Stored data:
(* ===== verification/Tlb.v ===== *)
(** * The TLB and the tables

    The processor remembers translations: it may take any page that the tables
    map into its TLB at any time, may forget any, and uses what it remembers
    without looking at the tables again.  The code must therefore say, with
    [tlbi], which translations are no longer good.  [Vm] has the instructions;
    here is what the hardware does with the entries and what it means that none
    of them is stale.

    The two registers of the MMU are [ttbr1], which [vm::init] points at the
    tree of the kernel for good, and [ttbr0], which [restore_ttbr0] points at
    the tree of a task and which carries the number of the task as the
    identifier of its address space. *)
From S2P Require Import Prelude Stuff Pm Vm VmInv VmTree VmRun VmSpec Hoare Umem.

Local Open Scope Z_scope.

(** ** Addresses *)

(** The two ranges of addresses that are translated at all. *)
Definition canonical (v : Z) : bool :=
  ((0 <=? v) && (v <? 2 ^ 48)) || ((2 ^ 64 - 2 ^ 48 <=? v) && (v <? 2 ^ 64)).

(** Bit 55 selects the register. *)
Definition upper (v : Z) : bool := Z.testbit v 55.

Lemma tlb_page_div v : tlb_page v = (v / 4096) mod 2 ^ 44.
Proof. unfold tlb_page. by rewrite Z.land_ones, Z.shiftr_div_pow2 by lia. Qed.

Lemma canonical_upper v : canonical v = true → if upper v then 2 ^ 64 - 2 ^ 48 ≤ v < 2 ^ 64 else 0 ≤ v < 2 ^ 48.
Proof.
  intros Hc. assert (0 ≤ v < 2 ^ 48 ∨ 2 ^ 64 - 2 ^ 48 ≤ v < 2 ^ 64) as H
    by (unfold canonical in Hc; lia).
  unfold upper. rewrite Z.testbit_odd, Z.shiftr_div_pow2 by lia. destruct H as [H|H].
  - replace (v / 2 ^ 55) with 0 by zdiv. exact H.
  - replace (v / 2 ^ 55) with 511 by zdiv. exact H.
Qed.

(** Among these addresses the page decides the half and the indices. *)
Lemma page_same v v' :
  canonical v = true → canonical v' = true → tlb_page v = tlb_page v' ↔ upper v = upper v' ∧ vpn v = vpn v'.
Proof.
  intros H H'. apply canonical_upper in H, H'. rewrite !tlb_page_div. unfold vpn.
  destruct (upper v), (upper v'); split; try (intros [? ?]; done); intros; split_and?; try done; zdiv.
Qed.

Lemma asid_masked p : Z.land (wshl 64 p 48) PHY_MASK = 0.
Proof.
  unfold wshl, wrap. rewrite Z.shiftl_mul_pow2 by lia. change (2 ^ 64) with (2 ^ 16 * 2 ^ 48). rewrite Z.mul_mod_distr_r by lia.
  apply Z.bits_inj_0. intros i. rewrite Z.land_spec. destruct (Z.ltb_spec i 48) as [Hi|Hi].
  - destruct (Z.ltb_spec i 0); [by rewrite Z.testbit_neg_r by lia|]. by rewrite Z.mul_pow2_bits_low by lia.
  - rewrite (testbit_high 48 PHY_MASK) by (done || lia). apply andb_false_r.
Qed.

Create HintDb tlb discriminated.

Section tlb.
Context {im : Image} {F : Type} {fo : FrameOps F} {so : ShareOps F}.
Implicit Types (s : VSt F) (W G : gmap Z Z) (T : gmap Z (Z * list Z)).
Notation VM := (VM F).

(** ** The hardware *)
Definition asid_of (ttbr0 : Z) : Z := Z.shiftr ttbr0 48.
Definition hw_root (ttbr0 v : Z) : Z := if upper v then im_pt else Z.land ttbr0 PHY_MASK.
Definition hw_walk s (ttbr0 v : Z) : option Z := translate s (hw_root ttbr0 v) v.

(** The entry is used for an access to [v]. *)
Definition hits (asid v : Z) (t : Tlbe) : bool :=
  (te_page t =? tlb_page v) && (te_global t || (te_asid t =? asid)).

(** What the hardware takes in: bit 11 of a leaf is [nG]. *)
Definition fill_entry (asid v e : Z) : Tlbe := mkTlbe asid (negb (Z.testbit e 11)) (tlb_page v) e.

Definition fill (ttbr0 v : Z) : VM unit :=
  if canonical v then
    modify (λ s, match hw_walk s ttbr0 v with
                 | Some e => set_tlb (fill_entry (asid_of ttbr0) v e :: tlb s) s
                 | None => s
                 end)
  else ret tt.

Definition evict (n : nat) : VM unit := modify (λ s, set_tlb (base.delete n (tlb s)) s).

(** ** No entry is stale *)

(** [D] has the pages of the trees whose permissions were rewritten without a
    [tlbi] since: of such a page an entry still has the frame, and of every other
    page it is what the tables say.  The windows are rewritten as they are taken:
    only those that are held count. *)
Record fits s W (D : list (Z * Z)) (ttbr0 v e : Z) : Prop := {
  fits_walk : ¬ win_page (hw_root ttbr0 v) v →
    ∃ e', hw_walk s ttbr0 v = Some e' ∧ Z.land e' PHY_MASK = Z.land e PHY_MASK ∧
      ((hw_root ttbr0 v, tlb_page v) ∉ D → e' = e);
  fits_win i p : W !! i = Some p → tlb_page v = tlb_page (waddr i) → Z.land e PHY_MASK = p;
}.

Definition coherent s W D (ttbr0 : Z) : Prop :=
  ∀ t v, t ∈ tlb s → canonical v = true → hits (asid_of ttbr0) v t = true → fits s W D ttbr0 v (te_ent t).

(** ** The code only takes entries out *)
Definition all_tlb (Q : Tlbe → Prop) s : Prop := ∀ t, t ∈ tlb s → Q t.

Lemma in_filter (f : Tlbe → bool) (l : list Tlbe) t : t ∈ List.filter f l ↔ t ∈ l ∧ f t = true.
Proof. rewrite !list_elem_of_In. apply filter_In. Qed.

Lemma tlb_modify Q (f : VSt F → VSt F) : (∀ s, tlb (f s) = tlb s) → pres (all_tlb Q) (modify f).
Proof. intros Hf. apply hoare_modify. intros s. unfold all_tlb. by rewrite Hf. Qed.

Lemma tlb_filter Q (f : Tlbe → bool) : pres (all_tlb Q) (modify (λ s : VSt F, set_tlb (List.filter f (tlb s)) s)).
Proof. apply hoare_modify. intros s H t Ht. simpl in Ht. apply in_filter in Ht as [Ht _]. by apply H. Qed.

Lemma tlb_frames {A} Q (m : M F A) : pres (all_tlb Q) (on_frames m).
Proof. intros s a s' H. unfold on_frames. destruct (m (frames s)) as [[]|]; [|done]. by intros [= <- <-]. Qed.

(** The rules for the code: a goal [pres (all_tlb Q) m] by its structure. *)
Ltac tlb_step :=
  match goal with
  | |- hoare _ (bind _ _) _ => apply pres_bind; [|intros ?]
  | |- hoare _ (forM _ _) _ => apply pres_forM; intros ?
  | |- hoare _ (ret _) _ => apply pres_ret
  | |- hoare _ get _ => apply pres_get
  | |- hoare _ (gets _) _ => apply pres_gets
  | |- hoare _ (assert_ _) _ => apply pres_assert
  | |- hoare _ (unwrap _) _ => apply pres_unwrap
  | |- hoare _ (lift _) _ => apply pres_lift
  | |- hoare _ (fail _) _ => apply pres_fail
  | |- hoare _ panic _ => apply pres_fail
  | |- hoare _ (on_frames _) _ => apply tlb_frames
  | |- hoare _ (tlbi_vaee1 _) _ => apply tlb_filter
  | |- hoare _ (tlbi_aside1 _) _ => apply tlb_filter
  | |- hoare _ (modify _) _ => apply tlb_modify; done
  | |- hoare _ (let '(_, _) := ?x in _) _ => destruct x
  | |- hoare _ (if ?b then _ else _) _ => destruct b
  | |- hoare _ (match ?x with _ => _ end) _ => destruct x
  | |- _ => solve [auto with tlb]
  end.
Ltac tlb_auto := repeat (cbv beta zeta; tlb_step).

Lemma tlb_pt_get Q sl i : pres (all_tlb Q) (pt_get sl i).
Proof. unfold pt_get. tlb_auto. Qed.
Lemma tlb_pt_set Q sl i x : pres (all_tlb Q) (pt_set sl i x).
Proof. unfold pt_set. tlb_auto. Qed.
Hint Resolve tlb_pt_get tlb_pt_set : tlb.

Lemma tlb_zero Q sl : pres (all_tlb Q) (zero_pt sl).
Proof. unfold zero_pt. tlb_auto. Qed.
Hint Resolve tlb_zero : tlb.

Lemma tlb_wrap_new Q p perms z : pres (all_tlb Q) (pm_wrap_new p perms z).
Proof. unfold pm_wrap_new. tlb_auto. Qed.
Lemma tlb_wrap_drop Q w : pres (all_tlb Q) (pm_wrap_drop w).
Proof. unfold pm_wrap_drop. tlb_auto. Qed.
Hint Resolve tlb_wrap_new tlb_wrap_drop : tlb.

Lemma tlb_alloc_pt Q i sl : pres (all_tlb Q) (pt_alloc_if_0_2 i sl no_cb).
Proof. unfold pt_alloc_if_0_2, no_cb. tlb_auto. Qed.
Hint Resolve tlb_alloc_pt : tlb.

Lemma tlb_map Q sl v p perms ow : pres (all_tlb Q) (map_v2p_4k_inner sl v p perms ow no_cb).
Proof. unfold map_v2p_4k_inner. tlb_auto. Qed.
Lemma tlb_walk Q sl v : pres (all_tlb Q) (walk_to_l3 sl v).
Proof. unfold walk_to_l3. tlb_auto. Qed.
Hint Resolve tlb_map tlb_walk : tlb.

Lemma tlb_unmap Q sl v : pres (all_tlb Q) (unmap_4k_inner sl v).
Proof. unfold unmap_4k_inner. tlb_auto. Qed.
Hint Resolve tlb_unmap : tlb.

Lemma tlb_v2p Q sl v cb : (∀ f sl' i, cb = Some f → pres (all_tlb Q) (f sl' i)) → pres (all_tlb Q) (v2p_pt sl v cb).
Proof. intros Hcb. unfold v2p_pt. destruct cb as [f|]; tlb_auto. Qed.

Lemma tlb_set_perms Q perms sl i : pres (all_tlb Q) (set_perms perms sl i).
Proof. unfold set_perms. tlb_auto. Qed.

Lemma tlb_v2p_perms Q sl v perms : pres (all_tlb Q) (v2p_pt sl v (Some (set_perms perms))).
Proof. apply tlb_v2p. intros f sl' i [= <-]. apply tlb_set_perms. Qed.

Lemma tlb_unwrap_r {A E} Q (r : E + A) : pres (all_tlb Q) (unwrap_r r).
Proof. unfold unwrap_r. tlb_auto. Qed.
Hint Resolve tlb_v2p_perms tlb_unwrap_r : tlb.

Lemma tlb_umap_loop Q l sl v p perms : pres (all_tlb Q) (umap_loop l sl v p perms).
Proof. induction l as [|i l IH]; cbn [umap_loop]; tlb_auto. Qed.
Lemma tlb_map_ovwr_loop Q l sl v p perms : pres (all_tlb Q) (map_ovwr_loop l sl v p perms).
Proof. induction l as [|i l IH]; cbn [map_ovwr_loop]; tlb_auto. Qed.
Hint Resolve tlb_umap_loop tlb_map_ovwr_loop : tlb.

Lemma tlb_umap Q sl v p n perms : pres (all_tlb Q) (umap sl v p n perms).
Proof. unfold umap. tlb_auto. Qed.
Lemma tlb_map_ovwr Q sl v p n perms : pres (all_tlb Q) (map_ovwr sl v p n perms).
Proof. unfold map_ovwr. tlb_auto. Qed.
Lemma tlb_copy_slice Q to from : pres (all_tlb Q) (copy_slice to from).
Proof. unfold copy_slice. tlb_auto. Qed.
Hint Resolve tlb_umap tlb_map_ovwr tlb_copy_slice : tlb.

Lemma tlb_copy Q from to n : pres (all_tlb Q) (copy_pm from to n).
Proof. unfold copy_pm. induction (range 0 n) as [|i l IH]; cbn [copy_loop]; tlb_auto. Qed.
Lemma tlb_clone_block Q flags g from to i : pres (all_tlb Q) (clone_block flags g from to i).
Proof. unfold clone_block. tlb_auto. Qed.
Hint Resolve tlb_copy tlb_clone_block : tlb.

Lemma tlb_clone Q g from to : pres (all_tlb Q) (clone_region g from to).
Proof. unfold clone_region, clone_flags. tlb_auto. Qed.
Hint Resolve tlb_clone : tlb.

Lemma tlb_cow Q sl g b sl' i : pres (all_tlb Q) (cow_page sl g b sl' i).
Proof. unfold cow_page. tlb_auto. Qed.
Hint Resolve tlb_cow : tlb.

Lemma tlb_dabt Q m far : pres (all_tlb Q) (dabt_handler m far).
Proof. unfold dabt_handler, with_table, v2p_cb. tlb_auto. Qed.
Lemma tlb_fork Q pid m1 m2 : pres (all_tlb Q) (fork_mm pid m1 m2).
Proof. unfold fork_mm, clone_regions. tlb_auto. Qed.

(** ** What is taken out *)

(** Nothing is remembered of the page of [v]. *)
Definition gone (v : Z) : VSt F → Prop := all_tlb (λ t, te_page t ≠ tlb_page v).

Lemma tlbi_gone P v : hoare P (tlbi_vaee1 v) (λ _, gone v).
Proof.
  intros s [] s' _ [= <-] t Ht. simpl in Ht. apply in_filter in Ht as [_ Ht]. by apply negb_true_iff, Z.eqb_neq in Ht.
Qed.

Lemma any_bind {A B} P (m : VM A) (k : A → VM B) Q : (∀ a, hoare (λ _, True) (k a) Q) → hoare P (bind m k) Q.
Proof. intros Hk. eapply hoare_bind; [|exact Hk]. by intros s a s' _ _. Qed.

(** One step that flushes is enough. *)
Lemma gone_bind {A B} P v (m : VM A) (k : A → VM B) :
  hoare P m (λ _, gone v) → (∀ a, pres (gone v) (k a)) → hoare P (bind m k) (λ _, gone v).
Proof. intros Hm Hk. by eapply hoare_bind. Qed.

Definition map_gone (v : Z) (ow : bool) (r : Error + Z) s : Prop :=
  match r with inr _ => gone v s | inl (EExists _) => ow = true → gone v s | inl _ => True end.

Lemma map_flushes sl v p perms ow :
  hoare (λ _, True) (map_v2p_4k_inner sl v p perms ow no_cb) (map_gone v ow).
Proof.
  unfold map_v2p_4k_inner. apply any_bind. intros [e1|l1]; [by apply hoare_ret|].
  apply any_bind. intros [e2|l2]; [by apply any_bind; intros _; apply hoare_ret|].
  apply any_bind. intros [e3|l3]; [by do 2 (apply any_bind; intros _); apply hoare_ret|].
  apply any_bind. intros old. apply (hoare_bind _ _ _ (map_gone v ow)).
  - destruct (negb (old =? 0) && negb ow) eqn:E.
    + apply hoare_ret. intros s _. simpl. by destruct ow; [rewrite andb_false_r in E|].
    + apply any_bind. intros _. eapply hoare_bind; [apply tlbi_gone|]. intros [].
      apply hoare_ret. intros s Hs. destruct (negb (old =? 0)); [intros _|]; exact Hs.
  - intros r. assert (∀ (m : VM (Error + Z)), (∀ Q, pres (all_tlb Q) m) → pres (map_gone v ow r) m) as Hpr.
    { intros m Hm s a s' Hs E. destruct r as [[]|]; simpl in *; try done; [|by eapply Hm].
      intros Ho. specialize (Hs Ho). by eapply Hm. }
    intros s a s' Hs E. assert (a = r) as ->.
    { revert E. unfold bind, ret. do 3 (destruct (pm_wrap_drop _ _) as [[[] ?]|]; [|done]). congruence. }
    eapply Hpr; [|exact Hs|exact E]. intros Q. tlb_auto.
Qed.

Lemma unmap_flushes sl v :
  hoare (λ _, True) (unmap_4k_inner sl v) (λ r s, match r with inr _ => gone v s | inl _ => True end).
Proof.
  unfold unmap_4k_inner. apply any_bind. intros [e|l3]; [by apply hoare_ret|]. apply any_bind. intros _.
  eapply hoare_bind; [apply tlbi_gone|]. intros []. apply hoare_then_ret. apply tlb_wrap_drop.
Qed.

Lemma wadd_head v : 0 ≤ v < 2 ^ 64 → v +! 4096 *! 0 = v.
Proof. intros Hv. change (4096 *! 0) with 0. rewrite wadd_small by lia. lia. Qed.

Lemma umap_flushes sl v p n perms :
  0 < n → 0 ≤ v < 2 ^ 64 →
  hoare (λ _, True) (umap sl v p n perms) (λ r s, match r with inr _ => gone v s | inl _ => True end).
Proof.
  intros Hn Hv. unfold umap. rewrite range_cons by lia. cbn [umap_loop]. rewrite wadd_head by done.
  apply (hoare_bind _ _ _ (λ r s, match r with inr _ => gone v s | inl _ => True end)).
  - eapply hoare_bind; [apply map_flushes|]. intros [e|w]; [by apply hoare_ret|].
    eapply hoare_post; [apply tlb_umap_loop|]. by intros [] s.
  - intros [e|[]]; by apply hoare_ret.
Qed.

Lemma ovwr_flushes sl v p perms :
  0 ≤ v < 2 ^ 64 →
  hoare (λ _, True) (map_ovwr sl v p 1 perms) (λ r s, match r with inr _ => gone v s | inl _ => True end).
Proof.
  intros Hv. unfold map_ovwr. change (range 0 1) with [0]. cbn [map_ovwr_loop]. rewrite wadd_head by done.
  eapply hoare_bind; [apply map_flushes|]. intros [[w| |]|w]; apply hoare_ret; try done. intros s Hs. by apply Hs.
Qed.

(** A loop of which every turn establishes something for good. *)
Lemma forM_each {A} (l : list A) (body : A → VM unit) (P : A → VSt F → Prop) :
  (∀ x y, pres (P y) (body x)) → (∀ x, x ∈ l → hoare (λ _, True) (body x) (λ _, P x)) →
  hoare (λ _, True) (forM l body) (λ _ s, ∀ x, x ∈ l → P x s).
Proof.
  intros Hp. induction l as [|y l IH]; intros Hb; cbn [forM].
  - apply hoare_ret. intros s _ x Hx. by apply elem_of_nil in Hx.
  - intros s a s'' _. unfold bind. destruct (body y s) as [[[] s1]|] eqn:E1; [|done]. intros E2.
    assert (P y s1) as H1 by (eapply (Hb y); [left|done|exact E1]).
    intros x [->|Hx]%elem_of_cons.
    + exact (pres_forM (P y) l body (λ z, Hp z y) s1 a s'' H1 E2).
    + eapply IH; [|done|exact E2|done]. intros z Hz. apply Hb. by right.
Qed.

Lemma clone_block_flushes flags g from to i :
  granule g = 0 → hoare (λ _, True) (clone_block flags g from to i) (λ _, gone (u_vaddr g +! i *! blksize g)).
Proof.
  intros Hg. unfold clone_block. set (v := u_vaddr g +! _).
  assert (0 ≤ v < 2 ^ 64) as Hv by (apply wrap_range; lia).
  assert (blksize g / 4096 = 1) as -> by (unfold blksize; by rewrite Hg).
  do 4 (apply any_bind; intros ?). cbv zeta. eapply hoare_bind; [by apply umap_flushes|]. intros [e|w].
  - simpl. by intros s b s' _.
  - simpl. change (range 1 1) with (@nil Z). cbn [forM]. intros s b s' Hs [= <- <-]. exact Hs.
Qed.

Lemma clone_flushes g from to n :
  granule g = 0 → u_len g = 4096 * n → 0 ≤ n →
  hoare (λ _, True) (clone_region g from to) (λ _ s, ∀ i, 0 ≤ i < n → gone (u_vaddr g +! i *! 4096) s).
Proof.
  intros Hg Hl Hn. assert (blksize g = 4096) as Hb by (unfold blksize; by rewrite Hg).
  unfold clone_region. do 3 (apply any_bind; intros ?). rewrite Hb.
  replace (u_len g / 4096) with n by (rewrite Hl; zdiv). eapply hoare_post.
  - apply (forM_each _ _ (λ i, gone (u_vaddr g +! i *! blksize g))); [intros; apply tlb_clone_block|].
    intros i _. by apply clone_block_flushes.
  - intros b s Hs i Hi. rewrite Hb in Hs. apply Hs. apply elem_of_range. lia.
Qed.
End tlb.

● **Description of the task**
Give back, verbatim, the lines from the top of the entries above through the line containing "(** ** Addresses *)".

● **Task response**
(* ===== verification/Tlb.v ===== *)
(** * The TLB and the tables

    The processor remembers translations: it may take any page that the tables
    map into its TLB at any time, may forget any, and uses what it remembers
    without looking at the tables again.  The code must therefore say, with
    [tlbi], which translations are no longer good.  [Vm] has the instructions;
    here is what the hardware does with the entries and what it means that none
    of them is stale.

    The two registers of the MMU are [ttbr1], which [vm::init] points at the
    tree of the kernel for good, and [ttbr0], which [restore_ttbr0] points at
    the tree of a task and which carries the number of the task as the
    identifier of its address space. *)
From S2P Require Import Prelude Stuff Pm Vm VmInv VmTree VmRun VmSpec Hoare Umem.

Local Open Scope Z_scope.

(** ** Addresses *)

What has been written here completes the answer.